Signs of PTSD in children include:
- Avoidance of/fear around situations that remind your child of their trauma
- Nightmares or sleep problems
- Reliving the trauma over and over
- Irritability or outbursts
- Lack of positive emotions
- Intense ongoing fear or sadness
Attention-deficit/hyperactivity disorder (ADHD):
ADHD symptoms typically appear before age 12; sometimes they are even present in children as young as 3. Often, teachers are the first to notice these symptoms, as they can show up as behavioral issues in the classroom. It’s important to note that both boys and girls can be affected, and ADHD can present in several ways, including hyperactivity or inattention. Symptoms include:
- Having trouble focusing on tasks, making careless mistakes
- Appearing not to listen when spoken to; easily distracted
- Difficulty following through on tasks or chores
- Constant fidgeting or squirming
- Talking too much in class or blurting out answers to questions
- Running or climbing in situations where it’s not appropriate; constantly in motion
Obsessive-compulsive disorder (OCD): All children experience bothersome thoughts, but if those thoughts begin to interfere with their daily lives or prompt them to engage in compulsive behaviors, they might be suffering from OCD.
Symptoms include:
- Unwanted thoughts that cause excess distress or anxiety
- Saying or doing something over and over: For example, counting aloud, repeating words, hand washing, placing things in a specific order, checking the same things over and over, like a door lock
- Superstitious beliefs
Other conditions
Bipolar disorder: Most likely, a child with bipolar disorder will not be treated at Talkiatry. This
condition, involving extreme shifts in mood and energy levels, is rare in children and adolescents. Shifts are much more severe than everyday mood swings, and can include bouts of mania (extreme euphoria, irritability, or restlessness) and depression (extreme sadness or hopelessness). Although our team of psychiatrists can offer this diagnosis, generally, in-person care is recommended for the treatment of bipolar disorder in children and adolescents.
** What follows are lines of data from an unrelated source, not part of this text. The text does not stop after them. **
Lemma removeAll_loop_skip fuel pre s c :
  (length s < fuel)%nat ->
  removeAll_loop fuel (pre ++ s) c (length pre) = pre ++ remove_skip c s.
Proof.
  revert pre s; induction fuel as [|fuel IH]; intros pre s Hf; [lia|]. cbn [removeAll_loop].
  rewrite str_find_at_pre. destruct (decide (c ∈ s)) as [Hin|Hin].
  - apply list_elem_of_split_l in Hin as (u & v & -> & Hu).
    rewrite str_find_char_app by done. cbn [fmap option_fmap option_map].
    rewrite app_assoc, <- length_app, take_app_length, drop_app_cons.
    rewrite <- app_assoc. rewrite remove_skip_notin by done. cbn [remove_skip].
    rewrite bool_decide_true by done. destruct v as [|e v].
    + rewrite app_nil_r. destruct fuel; simpl; [done|]. unfold str_find_at.
      by destruct (Nat.ltb_spec (length (pre ++ u)) (length (pre ++ u) + 1)); [|lia].
    + replace (length (pre ++ u) + 1)%nat with (length ((pre ++ u) ++ [e])) by (len).
      replace (pre ++ u ++ e :: v) with (((pre ++ u) ++ [e]) ++ v) by (by rewrite <- !app_assoc).
      rewrite IH by (rewrite length_app in Hf; simpl in Hf; lia). by rewrite <- !app_assoc.
  - rewrite str_find_char_None by done. simpl. rewrite <- (app_nil_r s) at 2.
    rewrite remove_skip_notin by done. simpl. by rewrite app_nil_r.
Qed.

Lemma removeAll_skip s c : removeAll s c = remove_skip c s.
Proof. unfold removeAll. apply (removeAll_loop_skip _ []). lia. Qed.

(** ** [compress_number] and [uncompress_number]

    Two digits that are the code of one of the letters A to Z and a to c are written as that letter. *)

Definition is_letter_code (c : Z) : bool := ((65 <=? c) && (c <=? 90)) || ((97 <=? c) && (c <=? 99)).

Definition uncompress_number (k : bytes) : bytes :=
  mjoin ((fun c => if is_letter_code (b2z c) then to_string (b2z c) else [c]) <$> k).

(** One pass of the loop of [compress_number]. *)
Definition compress_pair (c1 c2 : byte) : bytes :=
  match stoi I32 [c1; c2] with
  | Some c => if is_letter_code c then [z2b c] else [c1; c2]
  | None => [c1; c2]
  end.
Fixpoint compress_number (k : bytes) : bytes :=
  match k with
  | c1 :: c2 :: k' => compress_pair c1 c2 ++ compress_number k'
  | _ => k
  end.

Definition no_letter_codes (k : bytes) : Prop := Forall (fun c => is_letter_code (b2z c) = false) k.

Definition all_bytes : bytes := z2b <$> seqZ 0 256.

Lemma elem_of_all_bytes c : c ∈ all_bytes.
Proof.
  unfold all_bytes. rewrite list_elem_of_fmap. exists (b2z c). split; [by rewrite z2b_b2z|]. pose proof (b2z_range c). apply elem_of_seqZ. lia.
Qed.
(* ===== verification/Compression.v ===== *)
(** * Compression ([libs/commpression_zlib.cpp])

    The two functions of the program over zlib: an error of zlib is reported and gives the empty
    text.  zlib itself, [deflate] and [inflate] to the end of the stream, is a parameter. *)

From S2P Require Import Prelude.
From stdpp Require Import base list.

(** [compress_string]. *)
Definition compress (deflate : bytes -> option bytes) (str : bytes) : bytes := default [] (deflate str).

(** [decompress_string]. *)
Definition decompress (inflate : bytes -> option bytes) (str : bytes) : bytes :=
  match str with [] => [] | _ :: _ => default [] (inflate str) end.

(** What zlib undoes the two functions undo. *)
Lemma decompress_Some inflate str text : str <> [] -> inflate str = Some text -> decompress inflate str = text.
Proof. intros Hs E. unfold decompress. rewrite E. by destruct str. Qed.

Theorem decompress_compress (deflate inflate : bytes -> option bytes) (text packed : bytes) :
  deflate text = Some packed -> packed <> [] -> inflate packed = Some text -> decompress inflate (compress deflate text) = text.
Proof. intros Hd Hp Hi. unfold compress. rewrite Hd. by apply decompress_Some. Qed.

(** Data that zlib does not accept are lost without an exception. *)
Lemma decompress_error inflate str : inflate str = None -> decompress inflate str = [].
Proof. intros E. unfold decompress. rewrite E. by destruct str. Qed.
Substance use: Drug use in children may start as young as ages 12-14. Some early signs include:
- Frequent change of friends
- Defensiveness or anger
- Withdrawing from usual family activities or routines
- Decrease in communication
- Breaking curfew
- Slipping grades at school or skipping classes
- Depression
- Mood instability
- Apathy
- Asking for or stealing money
Ages we treat
At Talkiatry, we treat patients aged 5 and up.
Treatment approaches
Our child and adolescent psychiatrists will diagnose and offer treatment for your child in a safe, online clinical space. Together with you and your child, they will help develop a management plan that everyone is comfortable with, and will monitor your child to make any necessary adjustments.
If talk therapy is also recommended, your Talkiatry psychiatrist will refer your child to a therapist who can meet with them on an ongoing basis. Your child’s psychiatrist can also offer referrals for any other specialists your child might need.